## REQUIRED ACTION
The entries below are to be duplicated exactly, with nothing left out.

BEGIN

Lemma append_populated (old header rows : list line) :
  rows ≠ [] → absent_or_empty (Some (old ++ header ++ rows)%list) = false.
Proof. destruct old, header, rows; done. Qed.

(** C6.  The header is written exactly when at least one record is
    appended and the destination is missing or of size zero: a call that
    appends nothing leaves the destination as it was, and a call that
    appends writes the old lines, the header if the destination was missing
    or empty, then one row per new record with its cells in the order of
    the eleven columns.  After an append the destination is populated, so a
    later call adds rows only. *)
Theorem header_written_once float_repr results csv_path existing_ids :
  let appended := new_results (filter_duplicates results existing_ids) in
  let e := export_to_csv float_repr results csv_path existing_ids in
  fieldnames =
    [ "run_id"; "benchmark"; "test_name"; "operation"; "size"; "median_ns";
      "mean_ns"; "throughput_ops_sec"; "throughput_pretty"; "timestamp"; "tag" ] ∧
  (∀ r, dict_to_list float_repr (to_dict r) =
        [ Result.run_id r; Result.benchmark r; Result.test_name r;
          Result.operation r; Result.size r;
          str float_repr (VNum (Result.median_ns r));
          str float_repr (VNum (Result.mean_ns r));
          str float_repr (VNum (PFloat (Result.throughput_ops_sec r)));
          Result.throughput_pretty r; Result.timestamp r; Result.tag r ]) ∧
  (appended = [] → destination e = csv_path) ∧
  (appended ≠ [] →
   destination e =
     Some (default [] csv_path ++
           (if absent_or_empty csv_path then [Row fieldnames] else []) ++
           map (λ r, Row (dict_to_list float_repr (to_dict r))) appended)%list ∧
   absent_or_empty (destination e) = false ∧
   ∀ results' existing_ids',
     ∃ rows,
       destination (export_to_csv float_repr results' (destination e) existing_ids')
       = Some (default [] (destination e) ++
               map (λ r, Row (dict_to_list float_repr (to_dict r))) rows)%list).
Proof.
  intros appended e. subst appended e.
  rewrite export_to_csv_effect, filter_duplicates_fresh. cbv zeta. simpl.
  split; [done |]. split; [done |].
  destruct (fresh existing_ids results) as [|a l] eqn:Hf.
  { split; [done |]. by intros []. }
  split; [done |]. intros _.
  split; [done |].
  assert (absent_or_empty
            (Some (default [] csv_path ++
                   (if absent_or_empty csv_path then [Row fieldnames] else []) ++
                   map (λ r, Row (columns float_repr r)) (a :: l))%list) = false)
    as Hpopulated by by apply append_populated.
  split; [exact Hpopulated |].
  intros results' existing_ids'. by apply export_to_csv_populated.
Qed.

END

## RESULT FOR THIS EXERCISE
Lemma append_populated (old header rows : list line) :
  rows ≠ [] → absent_or_empty (Some (old ++ header ++ rows)%list) = false.
Proof. destruct old, header, rows; done. Qed.

(** C6.  The header is written exactly when at least one record is
    appended and the destination is missing or of size zero: a call that
    appends nothing leaves the destination as it was, and a call that
    appends writes the old lines, the header if the destination was missing
    or empty, then one row per new record with its cells in the order of
    the eleven columns.  After an append the destination is populated, so a
    later call adds rows only. *)
Theorem header_written_once float_repr results csv_path existing_ids :
  let appended := new_results (filter_duplicates results existing_ids) in
  let e := export_to_csv float_repr results csv_path existing_ids in
  fieldnames =
    [ "run_id"; "benchmark"; "test_name"; "operation"; "size"; "median_ns";
      "mean_ns"; "throughput_ops_sec"; "throughput_pretty"; "timestamp"; "tag" ] ∧
  (∀ r, dict_to_list float_repr (to_dict r) =
        [ Result.run_id r; Result.benchmark r; Result.test_name r;
          Result.operation r; Result.size r;
          str float_repr (VNum (Result.median_ns r));
          str float_repr (VNum (Result.mean_ns r));
          str float_repr (VNum (PFloat (Result.throughput_ops_sec r)));
          Result.throughput_pretty r; Result.timestamp r; Result.tag r ]) ∧
  (appended = [] → destination e = csv_path) ∧
  (appended ≠ [] →
   destination e =
     Some (default [] csv_path ++
           (if absent_or_empty csv_path then [Row fieldnames] else []) ++
           map (λ r, Row (dict_to_list float_repr (to_dict r))) appended)%list ∧
   absent_or_empty (destination e) = false ∧
   ∀ results' existing_ids',
     ∃ rows,
       destination (export_to_csv float_repr results' (destination e) existing_ids')
       = Some (default [] (destination e) ++
               map (λ r, Row (dict_to_list float_repr (to_dict r))) rows)%list).
Proof.
  intros appended e. subst appended e.
  rewrite export_to_csv_effect, filter_duplicates_fresh. cbv zeta. simpl.
  split; [done |]. split; [done |].
  destruct (fresh existing_ids results) as [|a l] eqn:Hf.
  { split; [done |]. by intros []. }
  split; [done |]. intros _.
  split; [done |].
  assert (absent_or_empty
            (Some (default [] csv_path ++
                   (if absent_or_empty csv_path then [Row fieldnames] else []) ++
                   map (λ r, Row (columns float_repr r)) (a :: l))%list) = false)
    as Hpopulated by by apply append_populated.
  split; [exact Hpopulated |].
  intros results' existing_ids'. by apply export_to_csv_populated.
Qed.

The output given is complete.